I used to believe the hustle was just part of life. But the older I get, the more I realize that the best things—marriage, fatherhood, meaningful work—can’t thrive without breathing room.
Here’s the truth: entrepreneurship, fatherhood, and marriage aren’t competing priorities. They’re interconnected. Each one shapes the others, and the person you are in one area inevitably impacts the others.
If I’m short-tempered at home, it’s usually because I’ve been running too hard at work. If I’m patient and present with my team, it’s because I’ve learned to be patient and present with my kids.
The question isn’t whether you can balance it all. It’s whether you’re becoming someone who can align these roles in a way that reflects your values.
For me, that alignment comes back to a few simple choices:
Choosing presence over productivity. Work can wait; your family shouldn’t have to.

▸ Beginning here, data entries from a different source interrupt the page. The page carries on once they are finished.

Fixpoint value_ind (x : value) : P x :=
  match x with
  | VNull => Hnull
  | VBoolean b => Hbool b
  | VNumber n => Hnum n
  | VString s => Hstr s
  | VId t k => Hid t k
  | VArray items =>
      Harr items
        ((fix all (l : list value) : Forall P l :=
            match l with
            | [] => Forall_nil P
            | y :: ys => Forall_cons y (value_ind y) (all ys)
            end) items)
  | VObject fields =>
      Hobj fields
        ((fix all (l : list (string * value))
            : Forall (fun kv => P (snd kv)) l :=
            match l with
            | [] => Forall_nil _
            | kv :: ys => Forall_cons kv (value_ind (snd kv)) (all ys)
            end) fields)
  end.
End value_induction.

(** Structural equality of values, as used when an index key is compared. *)
Fixpoint value_eqb (a b : value) : bool :=
  match a, b with
  | VNull, VNull => true
  | VBoolean x, VBoolean y => Bool.eqb x y
  | VNumber x, VNumber y => Z.eqb x y
  | VString x, VString y => String.eqb x y
  | VId t x, VId u y => String.eqb t u && N.eqb x y
  | VArray xs, VArray ys =>
      (fix go (l : list value) (m : list value) : bool :=
         match l, m with
         | [], [] => true
         | x :: l', y :: m' => value_eqb x y && go l' m'
         | _, _ => false
         end) xs ys
  | VObject xs, VObject ys =>
      (fix go (l : list (string * value)) (m : list (string * value)) : bool :=
         match l, m with
         | [], [] => true
         | (k, x) :: l', (k', y) :: m' =>
             String.eqb k k' && value_eqb x y && go l' m'
         | _, _ => false
         end) xs ys
  | _, _ => false
  end.

Definition field_eqb (a b : option value) : bool :=
  match a, b with
  | None, None => true
  | Some x, Some y => value_eqb x y
  | _, _ => false
  end.

(** ** Validators ([convex/values])

    The constructors are the ones [schema.ts] calls on [v]; a literal is a
    string literal, the only kind the schema uses. *)
Module v.
Unset Elimination Schemes.
Inductive validator : Type :=
| string
| number
| boolean
| any
| id (tableName : String.string)
| literal (s : String.string)
| union (members : list validator)
| object (fields : list (String.string * validator))
| array (element : validator)
| optional (inner : validator).
Set Elimination Schemes.
End v.
Abbreviation validator := v.validator.

Definition isOptional (t : validator) : bool :=
  match t with v.optional _ => true | _ => false end.
Lemma Number_add_small (a b : N) :
  (a + b <= MAX_SAFE_INTEGER)%N ->
  Number_add (Number_of_Z (Z.of_N a)) (Number_of_Z (Z.of_N b))
  = Finite (Z.of_N (a + b)).
Proof.
  unfold MAX_SAFE_INTEGER. rewrite two_53. intros H.
  rewrite !Number_of_N_small by (rewrite two_53; lia).
  unfold Number_add. rewrite <- N2Z.inj_add.
  apply Number_of_N_small. rewrite two_53. lia.
Qed.

Lemma digit_range (c : jschar) : is_digit c = true <-> (48 <= c <= 57)%N.
Proof.
  unfold is_digit. rewrite andb_true_iff, !N.leb_le. tauto.
Qed.

Lemma take_while_forallb p s : forallb p s = true -> take_while p s = s.
Proof.
  induction s as [|c s IH]; simpl; [reflexivity|].
  intros H. apply andb_prop in H as [Hc Hs]. now rewrite Hc, IH.
Qed.

(** On a run of digits [parseInt] is the number for its decimal value. *)
Lemma parseInt_digits (ds : jsstring) :
  ds <> [] -> forallb is_digit ds = true ->
  parseInt ds = Number_of_Z (Z.of_N (decimal_value ds)).
Proof.
  intros Hne Hd. destruct ds as [|c r]; [congruence|].
  pose proof Hd as Hall. cbn [forallb] in Hd.
  apply andb_prop in Hd as [Hc Hr].
  pose proof (proj1 (digit_range c) Hc) as Rc.
  unfold parseInt. cbn [drop_while].
  assert (Hs : is_space c = false).
  { assert (C : (c = 48 \/ c = 49 \/ c = 50 \/ c = 51 \/ c = 52 \/ c = 53
                 \/ c = 54 \/ c = 55 \/ c = 56 \/ c = 57)%N) by lia.
    destruct C as [->|[->|[->|[->|[->|[->|[->|[->|[->| ->]]]]]]]]];
      reflexivity. }
  rewrite Hs. cbv zeta.
  assert (Hm : (c =? minus_sign)%N = false)
    by (apply N.eqb_neq; unfold minus_sign; lia).
  assert (Hp : (c =? plus_sign)%N = false)
    by (apply N.eqb_neq; unfold plus_sign; lia).
  rewrite Hm, Hp. cbn [orb].
  assert (Hx : match c :: r with
               | c0 :: c1 :: _ =>
                   ((c0 =? zero_digit)
                    && ((c1 =? small_x) || (c1 =? capital_x)))%N
               | _ => false
               end = false).
  { destruct r as [|c1 r']; [reflexivity|].
    cbn [forallb] in Hr. apply andb_prop in Hr as [Hc1 _].
    apply digit_range in Hc1.
    replace (c1 =? small_x)%N with false
      by (symmetry; apply N.eqb_neq; unfold small_x; lia).
    replace (c1 =? capital_x)%N with false
      by (symmetry; apply N.eqb_neq; unfold capital_x; lia).
    apply andb_false_r. }
  rewrite Hx. rewrite (take_while_forallb _ _ Hall). reflexivity.
Qed.

Lemma uint_units_digits (d : Decimal.uint) :
  forallb is_digit (uint_units d) = true.
Proof. induction d; simpl; auto. Qed.

Lemma decimal_value_acc (d : Decimal.uint) :
  forall acc,
    fold_left (fun acc c => (10 * acc + digit_value c)%N) (uint_units d)
              (N.pos acc)
    = N.pos (Pos.of_uint_acc d acc).
Proof.
  induction d; intros acc; cbn [uint_units NilEmpty.string_of_uint
    list_ascii_of_string map fold_left Pos.of_uint_acc]; [reflexivity|..];
    fold (uint_units d);
    match goal with
    | |- fold_left _ _ ?x = _ =>
        match goal with
        | |- _ = N.pos (Pos.of_uint_acc _ ?y) =>
            replace x with (N.pos y)
              by (unfold digit_value; cbn [N_of_ascii N_of_digits]; lia)
        end
    end; apply IHd.
Qed.
(** Two calls by distinct users for the last place of an open competition,
    their steps alternating: both read the count before either inserts, both
    pass the capacity check, both rows are inserted and both calls return
    their registration. *)
Lemma race_for_last_place (env1 env2 : Env) (st : Store) (q : Queue)
    (c u1 u2 : Id) (comp : Competition) (usr1 usr2 : User) :
  findUnique_competition st c = Some comp ->
  comp_deletedAt comp = None ->
  now env1 <= regDeadline comp ->
  now env2 <= regDeadline comp ->
  capacity comp = count_registrations st c + 1 ->
  u1 <> u2 ->
  findUnique_user st u1 = Some usr1 ->
  findUnique_user st u2 = Some usr2 ->
  findUnique_userId_competitionId st u1 c = None ->
  findUnique_userId_competitionId st u2 c = None ->
  exists q',
    run [0; 1; 0; 1; 0; 1; 0; 1; 0; 1]%nat st q
      [call env1 c u1 None; call env2 c u2 None]
    = (with_registrations st
         (registrations st ++ [new_registration env1 u1 c None;
                               new_registration env2 u2 c None]),
       q',
       [at_pc (call env1 c u1 None)
          (Returned (Ok {| row := new_registration env1 u1 c None;
                           include_competition := Some comp;
                           include_user := Some usr1 |}));
        at_pc (call env2 c u2 None)
          (Returned (Ok {| row := new_registration env2 u2 c None;
                           include_competition := Some comp;
                           include_user := Some usr2 |}))])
    /\ count_registrations
         (with_registrations st
            (registrations st ++ [new_registration env1 u1 c None;
                                  new_registration env2 u2 c None])) c
       = capacity comp + 1.
Proof.
  intros Hc Hd Ho1 Ho2 Hcap Hne Hf1 Hf2 Hn1 Hn2.
  exists (snd (addConfirmationEmail
                 (snd (addConfirmationEmail q (uuid env1) u1 c))
                 (uuid env2) u2 c)).
  split.
  - step_call. step_call.
    step_call. rewrite Hc, (check_competition_ok env1 comp _ Hd Ho1) by lia.
    step_call. rewrite Hc, (check_competition_ok env2 comp _ Hd Ho2) by lia.
    step_call. rewrite Hn1.
    step_call. rewrite Hn2.
    step_call.
    rewrite (create_registration_admits env1 st u1 c comp usr1 Hc Hf1 Hn1).
    step_call.
    rewrite (create_registration_admits env2
               (with_registrations st
                  (registrations st ++ [new_registration env1 u1 c None]))
               u2 c comp usr2 Hc Hf2).
    2:{ apply find_pair_insert_other; [exact Hne | exact Hn2]. }
    step_call. cbn [row reg_id new_registration].
    destruct (addConfirmationEmail q (uuid env1) u1 c) as [j1 q1].
    step_call. cbn [row reg_id new_registration snd].
    destruct (addConfirmationEmail q1 (uuid env2) u2 c) as [j2 q2].
    cbn [run snd].
    cbn [with_registrations registrations users competitions mailBox
         failedJob].
    rewrite <- app_assoc. reflexivity.
  - unfold count_registrations. simpl.
    rewrite filter_app, length_app. simpl.
    unfold on_competition at 2 3. simpl. rewrite String.eqb_refl. simpl.
    unfold count_registrations in Hcap. lia.
Qed.
(** * claude-code-tool-manager: the UI state layer, embedded and verified

    A shallow embedding of the presentation layer's stores and helpers:

    - [JsRegExp]: the fragment of ECMAScript regular expressions and of
      [String.prototype.replace] that the sources use;
    - [Markdown]: [renderMarkdown] of [WhatsNewModal.svelte];
    - [McpLibrary]: the [McpLibraryState] store (stores/mcpLibrary.svelte,
      the second source of unnamed/part_000);
    - [Projects]: the two loaders of [ProjectsState] (the second source of
      stores/debug.svelte.ts);
    - [WhatsNew]: the [WhatsNewState] store (whatsNew.svelte.ts);
    - [DebugLogger]: the console interceptor (debugLogger.ts).

    JavaScript strings are modelled as [string] (sequences of code units
    below 256).  An [async] method is a [Task]: a function from the state it
    runs in to an outcome (resolved or rejected) and the state it leaves.
    [console.log] and [console.error] calls inside the stores never write
    store state and never throw.  With the interceptor of [DebugLogger]
    installed they also send a log command; [DebugStore], whose model
    keeps the list of commands sent, models them, the other stores leave
    them out. *)

From Stdlib Require Import String Ascii List ZArith Lia Bool Sorted Permutation.
From stdpp Require Import base option list strings gmap.
Import ListNotations.

(* ===================================================================== *)
(** * Asynchronous methods: outcome and state *)
(* ===================================================================== *)

(** Values that JavaScript code throws or rejects with.  A rejection of
    [invoke] carries what the backend sent as JSON: a string, or a value
    whose conversion to a string either gives a text or throws (for the
    object [{toString: 1}], a TypeError). *)
Inductive Thrown : Type :=
| ErrorObj (ename message : string)     (* an instance of Error *)
| StringVal (s : string)                (* a plain string *)
| OtherVal (rendering : string)         (* any other value, with String(v) *)
| Unprintable (thrown : Thrown).        (* a value for which String(v) throws *)

Inductive Outcome (A : Type) : Type :=
| Resolved (a : A)
| Rejected (e : Thrown).
Arguments Resolved {A} a.
Arguments Rejected {A} e.

(** [String(e)]: for an Error, Error.prototype.toString; the call throws
    for a value that cannot be converted. *)
Definition String_ (e : Thrown) : Outcome string :=
  match e with
  | ErrorObj n m =>
      Resolved (if String.eqb n "" then m
                else if String.eqb m "" then n
                else n +:+ ": " +:+ m)
  | StringVal s => Resolved s
  | OtherVal r => Resolved r
  | Unprintable t => Rejected t
  end.

Definition Task (St A : Type) : Type := St -> Outcome A * St.

Module TaskM.
Section Ops.
Context {St : Type}.

Definition ret {A} (a : A) : Task St A := fun s => (Resolved a, s).

Definition bind {A B} (m : Task St A) (f : A -> Task St B) : Task St B :=
  fun s =>
    match m s with
    | (Resolved a, s') => f a s'
    | (Rejected e, s') => (Rejected e, s')
    end.

Definition throw {A} (e : Thrown) : Task St A := fun s => (Rejected e, s).

(** [await p] for a promise that settles with outcome [o]. *)
Definition await {A} (o : Outcome A) : Task St A := fun s => (o, s).

Definition gets {A} (f : St -> A) : Task St A := fun s => (Resolved (f s), s).

Definition modify (f : St -> St) : Task St unit :=
  fun s => (Resolved tt, f s).

(** [try { body } catch (e) { handler e }] *)
Definition try_catch {A} (body : Task St A) (handler : Thrown -> Task St A)
  : Task St A :=
  fun s =>
    match body s with
    | (Resolved a, s') => (Resolved a, s')
    | (Rejected e, s') => handler e s'
    end.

Choosing humility over ego. Your business doesn’t need a hero; it needs a leader who empowers others.
Choosing margin over hustle. Burnout helps no one. The people you love need you at your best.
When I think about my life 20 years from now, I don’t want to be remembered for how many clients I landed or how much revenue I generated. I want my wife to say I made her feel cherished. I want my kids to remember that I was there—fully present—for the big moments and the small ones.
Entrepreneurship, fatherhood, and marriage aren’t just things I do; they’re who I am. They’ve forced me to grow, challenged my priorities, and taught me what matters most.
The work we do is important, but who we become will always matter more.
If you made it this far, thanks for reading my ramblings.
The process of putting thoughts into words is a form of accountability for me. It reminds me of who I want to be when my actions don’t line up with my values. It forces me to pause, reflect, and recalibrate when I fall short—because I do, often.
If anything, writing this isn’t about offering answers—it’s about reminding myself of the lessons I’ve learned and the kind of man I want to become. This process keeps me accountable, especially on the days when my priorities slip or my ego gets too loud.
So, if these words feel like they were written for you, know they were also written for me. And if you’re wrestling with the same tensions of work, family, and self, know that you’re not alone. We’re all figuring it out as we go, one small, intentional choice at a time.
That’s all for today.
Godspeed.
-----
PS — The photo attached to this post is of me with my (almost) 13-year-old daughter, Lila Blue. This week, a boy asked for her phone number after her basketball game. I wasn’t there (lucky for him), but just so we’re clear: if you want to talk to her, you’ll have to talk to me first.
Also worth noting: I bench-pressed 285 lbs last week (100 lbs more than I weigh), I’ve got a solid right hook, I can run a marathon on a moment's notice, and I proudly exercise my 2nd amendment rights. I’ve known this day was coming for a while, and I've prepared accordingly.